Freeman’s narrative train makes dutiful stops at conventional stations, winding his way through the Cold War, the tumultuous 1960s and the fiscally tight 1970s. Each episode frames labor struggles in the context of larger political trends. The result is a valuable primer on New York union struggles and a handy refresher course on postwar urban society.

The McCarthy era poisoned New York’s unions: Municipal workers were forced to take loyalty oaths, and Cardinal Spellman organized cemetery workers under the banner of anti-communism. The Vietnam War pitted “longhairs” against “hardhats” and further distanced Labor from its progressive roots. When a thousand students rallied on Wall Street to protest the war, a band of construction workers stepped in to break heads.

But the watershed in the Fall of Labor was the fiscal crisis of the 1970s. Prompted by government fathers, a cabal of financiers clamped down on the ailing municipality. When that failed, the city turned to the federal government. But the New Deal was over. President Gerald Ford shrugged off the appeal, condemning the city’s profligate social spending as the root cause of its fiscal woes.

Desperate not to be blamed for the city’s bankruptcy, municipal union leaders agreed to invest the bulk of their pension fund assets–some $2.5 billion–in the city’s high-risk bonds. But while labor helped bail out the city, it lost its footing. Some 25,000 employees were laid off in the first three years of the crisis. Later the city shed 63,000 jobs–a quarter of the municipal workforce–between 1975 and 1980.

Labor also failed to anticipate the future. In Freeman’s analysis, unions interpreted the postwar economy in Luddite terms. As heavy industry left New York and “automation hysteria” swept the nation, the city’s unions panicked. While some envisioned a reduced work week, most feared that machines would snatch jobs from people. The latter proved prescient, and anxious labor leaders traded future jobs for present security.

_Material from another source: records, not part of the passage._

(** * wpspecdev: the transfer-matrix driver [TmmDriver] (wpspecdev/em.py)

    A shallow embedding of the class [TmmDriver] and of the numpy
    operations its methods use, followed by the properties of the
    transfer-matrix engine that can be settled on that code.

    Modelling conventions.
    - A Python float is an IEEE double; here it is a real number, and a
      complex double is a pair of reals.  Rounding and overflow are not
      modelled.  A value that leaves the reals (the inf/nan that numpy
      produces for a division by zero, with a RuntimeWarning and no
      exception) is [None] in [xfloat]/[xcomplex]; every later operation
      on it stays [None].  Where the conclusion of a statement about
      arbitrary values rests on a computed value being finite or exact,
      the statement bounds by [DBL_MAX] the results that a double could
      not hold, or takes the value from an operation that is exact on
      doubles (a product with 0, [exp(0)]); elsewhere a stored value is
      given by its formula over the reals.
    - An instance is its attribute dictionary, a [gmap string value].
      [TmmDriver.__init__] does not call the base-class constructor, so
      the dictionary starts empty; an attribute is defined when reading
      it does not raise [AttributeError].
    - A method is a computation in the monad [M]: it threads the
      attribute dictionary and the printed output, and ends normally or
      with a raised exception.  Attribute writes made before an
      exception is raised persist, as in Python.
    - A call [self.m(...)] looks [m] up on the instance before the
      class: a data attribute of that name hides the method, and calling
      it raises [TypeError]. *)

From Stdlib Require Import Reals Lra ZArith String List.
From stdpp Require Import base gmap strings list.

(* ===================================================================== *)
(** ** Complex numbers over the reals *)
(* ===================================================================== *)

Module Cplx.
Local Open Scope R_scope.

Record C : Type := mkC { re : R; im : R }.

Definition RtoC (x : R) : C := mkC x 0.
Definition Ci : C := mkC 0 1.
Definition C0 : C := mkC 0 0.

Definition Cadd (a b : C) : C := mkC (re a + re b) (im a + im b).
Definition Csub (a b : C) : C := mkC (re a - re b) (im a - im b).
Definition Cmul (a b : C) : C :=
  mkC (re a * re b - im a * im b) (re a * im b + im a * re b).
Definition Cnorm2 (a : C) : R := re a * re a + im a * im a.
Definition Cabs (a : C) : R := sqrt (Cnorm2 a).

(** [a / b] for [b <> 0]. *)
Definition Cquot (a b : C) : C :=
  mkC ((re a * re b + im a * im b) / Cnorm2 b)
      ((im a * re b - re a * im b) / Cnorm2 b).

(** Principal square root, as [numpy.sqrt] on a complex array: the real
    part is non-negative and the imaginary part has the sign of the
    imaginary part of the argument. *)
Definition Csqrt (a : C) : C :=
  mkC (sqrt ((Cabs a + re a) / 2))
      ((if Rcase_abs (im a) then -1 else 1) * sqrt ((Cabs a - re a) / 2)).

Definition Cexp (a : C) : C :=
  mkC (exp (re a) * cos (im a)) (exp (re a) * sin (im a)).

Definition Ccos (a : C) : C :=
  mkC (cos (re a) * cosh (im a)) (- (sin (re a) * sinh (im a))).
(** X10, witness: the loader fails once, then answers twice. *)
Lemma resolution_keeps_first_answer_witness :
  real_ioctl (resolve_all [None; Some (always 1); Some (always 2)] (start ∅))
    = first_answer [None; Some (always 1); Some (always 2)]
  /\ mem (resolve_all [None; Some (always 1); Some (always 2)] (start ∅))
     = mem (start ∅).
Proof.
  apply (resolution_keeps_first_answer [None; Some (always 1); Some (always 2)]
           (start ∅)).
  reflexivity.
Defined.

(** X11, witness: the kernel-like delegate queried twice about
    "Dummy Loopback Device". *)
Lemma repeated_query_stable_witness :
  exists p1,
    ioctl (Some (kernel_with dummy_loopback)) 7 VIDIOC_QUERYCAP 100 (start ∅)
      = Ok (0, p1)
    /\ forall next', ioctl next' 7 VIDIOC_QUERYCAP 100 p1 = Ok (0, p1).
Proof.
  apply (repeated_query_stable (Some (kernel_with dummy_loopback)) 7 100
           (start ∅) (kernel_with dummy_loopback) dummy_loopback
           (c_lit "Dummy Loopback Device")).
  - reflexivity.
  - intros m. reflexivity.
  - vm_compute; reflexivity.
Defined.
(** * wp-python: query-parameter helpers, query builder and error classifier

    A shallow embedding of
    - [wp_python/utils/helpers.py]   (enum-or-string normalisation),
    - [wp_python/utils/query.py]     (the fluent [QueryBuilder]),
    - [wp_python/core/exceptions.py] (the exception hierarchy and
      [create_exception_from_response]),
    together with the properties the specification states about them.

    Python integers are unbounded and are modelled by [Z]; Python [str] is
    modelled by [string] (a UTF-8 byte sequence); a [dict] with string keys
    is a [gmap string _]; mutable objects that are shared by reference live
    in an explicit heap. *)

From Stdlib Require Import ZArith String Ascii DecimalString Lia.
From stdpp Require Import gmap strings list fin_maps.

#[local] Set Warnings "-register-all".
#[local] Open Scope Z_scope.
#[local] Arguments String.append : simpl nomatch.

(** ** Python basics *)

Module Py.

(** The built-in exceptions the modelled code can raise. *)
Inductive exn : Type :=
| ValueError (msg : string)
| AttributeError (msg : string)
| TypeError (msg : string)
| KeyError (key : string)
| SystemError (msg : string).

(** The result of evaluating an expression: a value or a raised exception. *)
Inductive outcome (A : Type) : Type :=
| Ok (a : A)
| Raise (e : exn).
Arguments Ok {A} a.
Arguments Raise {A} e.

Definition is_ok {A} (o : outcome A) : bool :=
  match o with Ok _ => true | Raise _ => false end.

(** Sequencing: an exception raised by the first computation propagates. *)
#[export] Instance outcome_ret : MRet outcome := fun A a => Ok a.
#[export] Instance outcome_bind : MBind outcome := fun A B f o =>
  match o with Ok a => f a | Raise e => Raise e end.

(** [str(n)] for an [int]: the decimal numeral, with a leading [-] for
    negative numbers. *)
Definition str_int (z : Z) : string := NilZero.string_of_int (Z.to_int z).

(** [str(b)] for a [bool]. *)
Definition str_bool (b : bool) : string := if b then "True" else "False".

(** [sep.join(parts)]. *)
Definition join (sep : string) (parts : list string) : string :=
  String.concat sep parts.



End Py.

(** ** [core/models.py]: the enumerations *)

Module Models.

(** An [Enum] class: every member has a [name] and carries a [value]; the
    class itself has a name.  All enumerations of the library are
    [str]-valued. *)
Class Enum (E : Type) := {
  class_name : string;
  name : E -> string;
  value : E -> string
}.

Module PostStatus.
Inductive t := PUBLISH | FUTURE | DRAFT | PENDING | PRIVATE | TRASH
             | AUTO_DRAFT | INHERIT.
End PostStatus.

Module CommentStatus.
Inductive t := OPEN | CLOSED.
End CommentStatus.

Module PingStatus.
Inductive t := OPEN | CLOSED.
End PingStatus.

Module PostFormat.
Inductive t := STANDARD | ASIDE | CHAT | GALLERY | LINK | IMAGE | QUOTE
             | STATUS | VIDEO | AUDIO.
End PostFormat.

#[export] Instance PostStatus_enum : Enum PostStatus.t := {|
  class_name := "PostStatus";
  name := fun m =>
    match m with
    | PostStatus.PUBLISH => "PUBLISH"
    | PostStatus.FUTURE => "FUTURE"
    | PostStatus.DRAFT => "DRAFT"
    | PostStatus.PENDING => "PENDING"
    | PostStatus.PRIVATE => "PRIVATE"
    | PostStatus.TRASH => "TRASH"
    | PostStatus.AUTO_DRAFT => "AUTO_DRAFT"
    | PostStatus.INHERIT => "INHERIT"
    end;
  value := fun m =>
    match m with
    | PostStatus.PUBLISH => "publish"
    | PostStatus.FUTURE => "future"
    | PostStatus.DRAFT => "draft"
    | PostStatus.PENDING => "pending"
    | PostStatus.PRIVATE => "private"
    | PostStatus.TRASH => "trash"
    | PostStatus.AUTO_DRAFT => "auto-draft"
    | PostStatus.INHERIT => "inherit"
    end
|}.

#[export] Instance CommentStatus_enum : Enum CommentStatus.t := {|
  class_name := "CommentStatus";
  name := fun m =>
    match m with
    | CommentStatus.OPEN => "OPEN"
    | CommentStatus.CLOSED => "CLOSED"
    end;
  value := fun m =>
    match m with
    | CommentStatus.OPEN => "open"
    | CommentStatus.CLOSED => "closed"
    end
|}.

#[export] Instance PingStatus_enum : Enum PingStatus.t := {|
  class_name := "PingStatus";
  name := fun m =>
    match m with
    | PingStatus.OPEN => "OPEN"
    | PingStatus.CLOSED => "CLOSED"
    end;
  value := fun m =>
    match m with
    | PingStatus.OPEN => "open"
    | PingStatus.CLOSED => "closed"
    end
|}.

#[export] Instance PostFormat_enum : Enum PostFormat.t := {|
  class_name := "PostFormat";
  name := fun m =>
    match m with
    | PostFormat.STANDARD => "STANDARD"
    | PostFormat.ASIDE => "ASIDE"
    | PostFormat.CHAT => "CHAT"
    | PostFormat.GALLERY => "GALLERY"
    | PostFormat.LINK => "LINK"
    | PostFormat.IMAGE => "IMAGE"
    | PostFormat.QUOTE => "QUOTE"
    | PostFormat.STATUS => "STATUS"
    | PostFormat.VIDEO => "VIDEO"
    | PostFormat.AUDIO => "AUDIO"
    end;
  value := fun m =>
    match m with
    | PostFormat.STANDARD => "standard"
    | PostFormat.ASIDE => "aside"
    | PostFormat.CHAT => "chat"
    | PostFormat.GALLERY => "gallery"
    | PostFormat.LINK => "link"
    | PostFormat.IMAGE => "image"
    | PostFormat.QUOTE => "quote"
    | PostFormat.STATUS => "status"
    | PostFormat.VIDEO => "video"
    | PostFormat.AUDIO => "audio"
    end
|}.

(** A member of any of the library's enumerations. *)
Inductive member :=
| OfPostStatus (m : PostStatus.t)
| OfCommentStatus (m : CommentStatus.t)
| OfPingStatus (m : PingStatus.t)
| OfPostFormat (m : PostFormat.t).

(** [str(member)] of an [Enum] member is [ClassName.MEMBER]; the [str]
    mix-in does not change that. *)
Definition str_member {E} `{!Enum E} (m : E) : string :=
  class_name +:+ "." +:+ name m.

Definition member_value (m : member) : string :=
  match m with
  | OfPostStatus m => value m
  | OfCommentStatus m => value m
  | OfPingStatus m => value m
  | OfPostFormat m => value m
  end.

End Models.

(** ** [utils/helpers.py] *)

Module Helpers.
Import Py Models.

(** The values the helpers are handed: a raw [str], an [int], a [bool],
    [None], or a member of an enumeration [E]. *)
Inductive item (E : Type) : Type :=
| IStr (s : string)
| IInt (z : Z)
| IBool (b : bool)
| INone
| IEnum (e : E).
Arguments IStr {E} s.
Arguments IInt {E} z.
Arguments IBool {E} b.
Arguments INone {E}.
Arguments IEnum {E} e.

Section Convert.
Context {E : Type} `{!Enum E}.

(** [hasattr(item, 'value')]: of the values above only enumeration
    members have a [value] attribute. *)
Definition hasattr_value (it : item E) : bool :=
  match it with IEnum _ => true | _ => false end.

(** [item.value]: an [AttributeError] where the attribute is missing. *)
Definition getattr_value (it : item E) : outcome string :=
  match it with
  | IEnum e => Ok (value e)
  | _ => Raise (AttributeError "value")
  end.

Unfortunately, Freeman examines labor from the distant heights of academia. At the book’s outset he rails against Gotham’s literati–from E.B. White to Willie Morris–for excising the working man from their sketches of postwar New York. Freeman’s textbook prose is no better. The reader can’t see the sweat on the laborer’s brow, or grasp the cruelty of his working conditions. And references to popular culture–presumably intended to spice up this bland dish–are stilted. Freeman on Seinfeld reads like Alan Greenspan on Puff Daddy.

Above all, Freeman’s tale follows organizations, not individuals. Charismatic characters occasionally emerge, including the pugnacious Harry Van Arsdale, Jr., who cut his teeth organizing hospital workers, and Abraham Kazan, who launched new housing projects. But rank-and-file workers remain statistics.

Working Class New York is an eulogy for a bygone social movement. Freeman retains some hope for the working class, a stubborn group “balking at leaving history’s stage.” But just as telling is the fact that the popularity of the West Indian parade in Brooklyn, held annually on Labor Day, has prompted unions to reschedule their own march.

Keith Meatto is a writer for Mother Jones.